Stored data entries
=== Begin Enclosure ===
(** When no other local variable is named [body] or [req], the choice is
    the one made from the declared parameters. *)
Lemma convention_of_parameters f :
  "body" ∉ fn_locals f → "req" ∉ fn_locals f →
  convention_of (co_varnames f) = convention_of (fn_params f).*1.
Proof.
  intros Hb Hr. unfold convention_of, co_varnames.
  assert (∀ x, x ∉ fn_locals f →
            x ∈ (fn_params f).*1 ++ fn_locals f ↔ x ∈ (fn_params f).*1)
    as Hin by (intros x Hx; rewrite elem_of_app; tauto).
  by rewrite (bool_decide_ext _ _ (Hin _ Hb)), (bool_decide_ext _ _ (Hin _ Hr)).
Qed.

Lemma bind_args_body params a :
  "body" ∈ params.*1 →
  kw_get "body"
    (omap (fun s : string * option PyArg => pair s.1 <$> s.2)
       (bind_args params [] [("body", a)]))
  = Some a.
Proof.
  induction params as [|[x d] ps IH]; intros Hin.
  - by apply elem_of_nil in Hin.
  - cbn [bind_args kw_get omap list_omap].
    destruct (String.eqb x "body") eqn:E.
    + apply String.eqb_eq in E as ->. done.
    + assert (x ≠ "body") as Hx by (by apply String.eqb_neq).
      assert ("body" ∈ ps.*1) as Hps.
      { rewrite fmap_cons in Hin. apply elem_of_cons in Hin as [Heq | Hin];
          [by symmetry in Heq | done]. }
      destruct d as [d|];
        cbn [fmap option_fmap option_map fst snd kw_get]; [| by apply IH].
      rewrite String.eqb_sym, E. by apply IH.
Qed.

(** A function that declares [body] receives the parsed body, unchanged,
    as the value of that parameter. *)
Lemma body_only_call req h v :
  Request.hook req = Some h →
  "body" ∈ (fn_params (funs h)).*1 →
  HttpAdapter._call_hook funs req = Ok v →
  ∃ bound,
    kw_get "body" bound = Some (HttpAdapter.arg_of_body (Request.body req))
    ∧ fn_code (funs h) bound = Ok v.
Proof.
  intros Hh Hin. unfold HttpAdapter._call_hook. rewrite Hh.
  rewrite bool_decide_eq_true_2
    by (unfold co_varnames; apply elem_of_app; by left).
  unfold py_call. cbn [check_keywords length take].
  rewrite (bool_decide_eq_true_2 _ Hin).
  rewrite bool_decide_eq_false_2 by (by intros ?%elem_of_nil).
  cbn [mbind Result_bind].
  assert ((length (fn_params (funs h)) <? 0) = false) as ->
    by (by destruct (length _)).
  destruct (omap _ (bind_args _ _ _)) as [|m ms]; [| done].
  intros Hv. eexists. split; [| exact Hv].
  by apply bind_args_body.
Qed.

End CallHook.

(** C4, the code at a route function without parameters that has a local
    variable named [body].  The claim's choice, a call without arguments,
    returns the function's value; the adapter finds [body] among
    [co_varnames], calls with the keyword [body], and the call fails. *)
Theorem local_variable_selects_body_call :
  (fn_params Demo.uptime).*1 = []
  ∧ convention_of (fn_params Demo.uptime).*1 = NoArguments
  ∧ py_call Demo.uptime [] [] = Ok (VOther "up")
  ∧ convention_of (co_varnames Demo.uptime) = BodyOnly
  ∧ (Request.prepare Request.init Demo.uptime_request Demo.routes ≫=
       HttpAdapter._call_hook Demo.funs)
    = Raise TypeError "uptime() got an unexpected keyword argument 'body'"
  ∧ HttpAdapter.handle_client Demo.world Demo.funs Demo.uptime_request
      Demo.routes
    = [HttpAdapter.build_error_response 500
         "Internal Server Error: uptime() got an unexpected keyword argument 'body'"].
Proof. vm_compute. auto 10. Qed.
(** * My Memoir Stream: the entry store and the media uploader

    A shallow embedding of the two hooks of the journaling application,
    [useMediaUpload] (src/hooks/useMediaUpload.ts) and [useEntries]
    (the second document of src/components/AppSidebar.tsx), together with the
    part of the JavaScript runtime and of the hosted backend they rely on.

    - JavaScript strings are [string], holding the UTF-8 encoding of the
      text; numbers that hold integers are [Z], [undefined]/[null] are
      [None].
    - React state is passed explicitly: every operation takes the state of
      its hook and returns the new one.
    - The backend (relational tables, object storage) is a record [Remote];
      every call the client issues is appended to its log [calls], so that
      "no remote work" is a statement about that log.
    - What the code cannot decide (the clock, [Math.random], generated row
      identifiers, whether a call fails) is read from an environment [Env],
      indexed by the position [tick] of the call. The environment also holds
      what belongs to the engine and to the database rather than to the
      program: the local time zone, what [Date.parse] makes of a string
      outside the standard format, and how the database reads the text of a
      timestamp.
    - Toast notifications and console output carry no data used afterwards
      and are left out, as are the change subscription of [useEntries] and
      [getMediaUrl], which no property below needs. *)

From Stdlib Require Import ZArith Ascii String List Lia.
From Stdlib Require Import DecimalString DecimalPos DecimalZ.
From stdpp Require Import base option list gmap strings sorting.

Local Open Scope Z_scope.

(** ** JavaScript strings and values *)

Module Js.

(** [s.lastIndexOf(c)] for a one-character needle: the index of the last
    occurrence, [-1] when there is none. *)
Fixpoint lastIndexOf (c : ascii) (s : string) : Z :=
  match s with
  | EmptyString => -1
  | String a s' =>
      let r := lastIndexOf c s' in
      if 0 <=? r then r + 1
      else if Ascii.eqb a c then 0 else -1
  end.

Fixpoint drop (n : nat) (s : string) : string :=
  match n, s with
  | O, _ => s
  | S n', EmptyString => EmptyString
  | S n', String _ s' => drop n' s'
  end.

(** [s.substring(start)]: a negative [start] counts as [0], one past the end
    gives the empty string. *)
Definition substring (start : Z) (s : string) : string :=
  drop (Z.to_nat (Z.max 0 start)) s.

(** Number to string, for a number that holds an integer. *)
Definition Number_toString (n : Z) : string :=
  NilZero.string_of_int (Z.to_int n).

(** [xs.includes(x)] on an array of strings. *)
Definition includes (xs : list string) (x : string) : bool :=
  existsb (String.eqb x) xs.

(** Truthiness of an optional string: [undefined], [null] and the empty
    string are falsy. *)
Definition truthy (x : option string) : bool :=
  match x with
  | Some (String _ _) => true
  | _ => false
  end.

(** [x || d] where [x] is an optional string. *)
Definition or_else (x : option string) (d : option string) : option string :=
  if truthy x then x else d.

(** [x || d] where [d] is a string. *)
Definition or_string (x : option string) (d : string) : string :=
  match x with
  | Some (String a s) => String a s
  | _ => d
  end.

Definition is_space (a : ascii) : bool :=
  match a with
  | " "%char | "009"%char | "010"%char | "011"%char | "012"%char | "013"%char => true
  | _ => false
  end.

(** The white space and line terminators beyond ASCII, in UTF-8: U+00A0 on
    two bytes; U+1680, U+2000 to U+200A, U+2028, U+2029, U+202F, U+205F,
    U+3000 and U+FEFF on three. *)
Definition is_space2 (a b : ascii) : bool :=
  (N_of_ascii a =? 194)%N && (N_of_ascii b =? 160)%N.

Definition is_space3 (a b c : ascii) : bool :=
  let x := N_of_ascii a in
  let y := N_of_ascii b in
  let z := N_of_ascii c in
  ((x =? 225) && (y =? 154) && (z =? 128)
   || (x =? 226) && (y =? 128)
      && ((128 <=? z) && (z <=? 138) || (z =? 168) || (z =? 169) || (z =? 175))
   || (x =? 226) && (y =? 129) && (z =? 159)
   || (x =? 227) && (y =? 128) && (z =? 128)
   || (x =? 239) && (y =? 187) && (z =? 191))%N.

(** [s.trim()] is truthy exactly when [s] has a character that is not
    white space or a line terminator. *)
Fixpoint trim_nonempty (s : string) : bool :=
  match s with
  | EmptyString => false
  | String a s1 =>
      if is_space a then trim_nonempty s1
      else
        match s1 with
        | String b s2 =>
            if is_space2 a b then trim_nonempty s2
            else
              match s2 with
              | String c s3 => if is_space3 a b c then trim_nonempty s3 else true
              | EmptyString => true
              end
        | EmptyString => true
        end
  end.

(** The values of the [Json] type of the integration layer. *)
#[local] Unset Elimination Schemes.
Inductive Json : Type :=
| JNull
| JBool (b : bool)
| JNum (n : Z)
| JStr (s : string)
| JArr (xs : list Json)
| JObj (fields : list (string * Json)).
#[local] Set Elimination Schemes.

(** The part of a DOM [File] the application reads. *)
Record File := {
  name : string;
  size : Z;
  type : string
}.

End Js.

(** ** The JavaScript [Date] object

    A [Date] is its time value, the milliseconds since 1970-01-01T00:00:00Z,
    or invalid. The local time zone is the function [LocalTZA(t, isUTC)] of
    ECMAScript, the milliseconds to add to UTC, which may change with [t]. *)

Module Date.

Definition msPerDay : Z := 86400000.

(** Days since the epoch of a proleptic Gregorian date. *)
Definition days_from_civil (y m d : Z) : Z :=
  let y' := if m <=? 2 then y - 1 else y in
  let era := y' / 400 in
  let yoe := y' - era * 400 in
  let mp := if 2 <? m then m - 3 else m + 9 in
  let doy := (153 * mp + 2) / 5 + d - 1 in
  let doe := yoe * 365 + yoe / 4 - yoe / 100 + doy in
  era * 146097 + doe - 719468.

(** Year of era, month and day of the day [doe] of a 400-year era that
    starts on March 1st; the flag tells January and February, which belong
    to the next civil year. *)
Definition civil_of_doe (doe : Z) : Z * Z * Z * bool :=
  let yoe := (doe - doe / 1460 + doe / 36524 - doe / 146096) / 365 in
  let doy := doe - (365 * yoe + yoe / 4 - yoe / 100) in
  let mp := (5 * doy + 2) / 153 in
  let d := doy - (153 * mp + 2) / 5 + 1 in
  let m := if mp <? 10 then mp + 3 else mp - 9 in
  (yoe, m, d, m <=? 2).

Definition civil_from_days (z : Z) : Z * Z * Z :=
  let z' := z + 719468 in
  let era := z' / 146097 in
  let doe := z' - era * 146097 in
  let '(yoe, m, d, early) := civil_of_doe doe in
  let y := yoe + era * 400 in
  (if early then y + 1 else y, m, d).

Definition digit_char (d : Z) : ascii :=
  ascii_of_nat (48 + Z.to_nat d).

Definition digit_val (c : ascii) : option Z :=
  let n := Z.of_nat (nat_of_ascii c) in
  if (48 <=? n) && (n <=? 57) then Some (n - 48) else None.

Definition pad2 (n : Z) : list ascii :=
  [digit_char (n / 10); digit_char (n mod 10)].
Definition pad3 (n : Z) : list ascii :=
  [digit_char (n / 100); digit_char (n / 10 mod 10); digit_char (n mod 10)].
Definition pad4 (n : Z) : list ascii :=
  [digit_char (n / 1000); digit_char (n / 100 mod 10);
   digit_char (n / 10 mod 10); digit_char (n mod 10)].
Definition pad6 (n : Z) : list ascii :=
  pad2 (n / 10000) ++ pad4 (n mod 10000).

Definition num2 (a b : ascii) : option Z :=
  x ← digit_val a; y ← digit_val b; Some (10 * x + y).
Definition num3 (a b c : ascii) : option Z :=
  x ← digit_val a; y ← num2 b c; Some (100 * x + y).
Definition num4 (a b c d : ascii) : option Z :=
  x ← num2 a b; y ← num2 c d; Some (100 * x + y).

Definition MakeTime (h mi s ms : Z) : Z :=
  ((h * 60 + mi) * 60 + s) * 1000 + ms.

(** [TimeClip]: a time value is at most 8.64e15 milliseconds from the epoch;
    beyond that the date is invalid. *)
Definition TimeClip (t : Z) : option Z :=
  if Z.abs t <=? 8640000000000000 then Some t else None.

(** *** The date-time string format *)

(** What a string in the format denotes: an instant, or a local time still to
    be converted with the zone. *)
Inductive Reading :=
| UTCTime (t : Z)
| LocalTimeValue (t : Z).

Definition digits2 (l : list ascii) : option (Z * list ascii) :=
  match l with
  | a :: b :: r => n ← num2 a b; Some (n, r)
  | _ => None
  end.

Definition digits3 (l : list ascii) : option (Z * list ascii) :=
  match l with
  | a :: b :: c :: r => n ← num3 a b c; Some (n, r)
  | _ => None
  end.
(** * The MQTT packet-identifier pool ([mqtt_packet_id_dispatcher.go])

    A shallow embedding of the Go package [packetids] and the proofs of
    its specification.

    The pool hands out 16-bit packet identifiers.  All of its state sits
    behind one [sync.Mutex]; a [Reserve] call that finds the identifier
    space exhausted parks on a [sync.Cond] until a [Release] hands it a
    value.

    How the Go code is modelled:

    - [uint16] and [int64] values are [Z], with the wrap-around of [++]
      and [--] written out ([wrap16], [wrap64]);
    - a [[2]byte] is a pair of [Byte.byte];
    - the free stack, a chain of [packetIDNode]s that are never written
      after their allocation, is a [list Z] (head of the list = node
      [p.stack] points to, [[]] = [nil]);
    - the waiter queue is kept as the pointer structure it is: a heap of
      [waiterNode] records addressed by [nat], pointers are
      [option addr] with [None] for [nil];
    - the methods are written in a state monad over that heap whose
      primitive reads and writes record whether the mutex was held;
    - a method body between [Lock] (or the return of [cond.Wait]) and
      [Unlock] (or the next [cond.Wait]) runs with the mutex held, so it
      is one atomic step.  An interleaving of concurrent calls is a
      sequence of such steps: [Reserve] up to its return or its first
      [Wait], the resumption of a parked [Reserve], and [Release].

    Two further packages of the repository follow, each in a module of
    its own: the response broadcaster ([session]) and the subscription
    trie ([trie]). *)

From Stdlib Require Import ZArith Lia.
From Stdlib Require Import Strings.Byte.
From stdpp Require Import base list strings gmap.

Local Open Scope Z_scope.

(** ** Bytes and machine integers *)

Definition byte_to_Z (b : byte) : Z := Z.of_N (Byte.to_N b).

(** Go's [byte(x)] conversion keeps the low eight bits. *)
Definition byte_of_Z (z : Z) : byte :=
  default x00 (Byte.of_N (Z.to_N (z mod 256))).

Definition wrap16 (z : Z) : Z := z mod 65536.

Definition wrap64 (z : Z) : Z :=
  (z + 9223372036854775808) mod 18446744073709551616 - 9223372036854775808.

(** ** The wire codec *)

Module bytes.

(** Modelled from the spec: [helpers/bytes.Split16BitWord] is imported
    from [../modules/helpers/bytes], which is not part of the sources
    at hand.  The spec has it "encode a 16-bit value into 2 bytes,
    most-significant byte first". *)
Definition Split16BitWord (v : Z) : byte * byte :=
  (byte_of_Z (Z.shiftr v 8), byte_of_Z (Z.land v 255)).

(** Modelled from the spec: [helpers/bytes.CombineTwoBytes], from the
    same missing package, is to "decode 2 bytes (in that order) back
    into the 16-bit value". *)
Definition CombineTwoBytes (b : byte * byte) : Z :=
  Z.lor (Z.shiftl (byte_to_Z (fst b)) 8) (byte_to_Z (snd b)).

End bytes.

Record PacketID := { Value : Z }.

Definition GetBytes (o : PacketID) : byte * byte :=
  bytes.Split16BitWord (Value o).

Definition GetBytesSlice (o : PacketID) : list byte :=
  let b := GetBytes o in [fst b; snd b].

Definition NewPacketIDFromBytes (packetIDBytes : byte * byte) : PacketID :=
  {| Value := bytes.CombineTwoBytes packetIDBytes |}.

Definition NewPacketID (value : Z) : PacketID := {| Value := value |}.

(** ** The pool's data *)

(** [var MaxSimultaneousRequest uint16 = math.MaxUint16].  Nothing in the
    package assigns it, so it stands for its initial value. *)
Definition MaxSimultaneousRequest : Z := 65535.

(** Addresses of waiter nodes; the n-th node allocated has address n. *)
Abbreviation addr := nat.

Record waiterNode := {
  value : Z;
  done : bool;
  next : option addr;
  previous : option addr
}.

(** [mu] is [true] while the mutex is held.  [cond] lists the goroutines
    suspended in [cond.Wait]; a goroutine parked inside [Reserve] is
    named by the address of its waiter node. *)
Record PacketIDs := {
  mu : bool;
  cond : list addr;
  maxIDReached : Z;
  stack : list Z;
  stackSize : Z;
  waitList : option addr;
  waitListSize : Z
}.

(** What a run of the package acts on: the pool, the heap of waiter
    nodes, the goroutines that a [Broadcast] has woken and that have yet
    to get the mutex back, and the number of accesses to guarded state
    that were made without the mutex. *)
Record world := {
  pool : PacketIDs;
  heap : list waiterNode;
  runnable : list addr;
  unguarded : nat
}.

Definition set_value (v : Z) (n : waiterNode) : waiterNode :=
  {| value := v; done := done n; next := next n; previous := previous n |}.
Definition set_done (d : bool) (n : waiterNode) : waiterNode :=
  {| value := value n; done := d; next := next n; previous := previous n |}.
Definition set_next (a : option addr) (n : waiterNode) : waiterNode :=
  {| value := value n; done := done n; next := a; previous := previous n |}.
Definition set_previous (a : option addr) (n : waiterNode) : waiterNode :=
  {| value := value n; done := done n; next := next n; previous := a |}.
=== End Enclosure ===
## TRY IT
In the records above, find the line containing "(** A function" and restate word for word every line from the first through that one.

## REPLY
(** When no other local variable is named [body] or [req], the choice is
    the one made from the declared parameters. *)
Lemma convention_of_parameters f :
  "body" ∉ fn_locals f → "req" ∉ fn_locals f →
  convention_of (co_varnames f) = convention_of (fn_params f).*1.
Proof.
  intros Hb Hr. unfold convention_of, co_varnames.
  assert (∀ x, x ∉ fn_locals f →
            x ∈ (fn_params f).*1 ++ fn_locals f ↔ x ∈ (fn_params f).*1)
    as Hin by (intros x Hx; rewrite elem_of_app; tauto).
  by rewrite (bool_decide_ext _ _ (Hin _ Hb)), (bool_decide_ext _ _ (Hin _ Hr)).
Qed.

Lemma bind_args_body params a :
  "body" ∈ params.*1 →
  kw_get "body"
    (omap (fun s : string * option PyArg => pair s.1 <$> s.2)
       (bind_args params [] [("body", a)]))
  = Some a.
Proof.
  induction params as [|[x d] ps IH]; intros Hin.
  - by apply elem_of_nil in Hin.
  - cbn [bind_args kw_get omap list_omap].
    destruct (String.eqb x "body") eqn:E.
    + apply String.eqb_eq in E as ->. done.
    + assert (x ≠ "body") as Hx by (by apply String.eqb_neq).
      assert ("body" ∈ ps.*1) as Hps.
      { rewrite fmap_cons in Hin. apply elem_of_cons in Hin as [Heq | Hin];
          [by symmetry in Heq | done]. }
      destruct d as [d|];
        cbn [fmap option_fmap option_map fst snd kw_get]; [| by apply IH].
      rewrite String.eqb_sym, E. by apply IH.
Qed.

(** A function that declares [body] receives the parsed body, unchanged,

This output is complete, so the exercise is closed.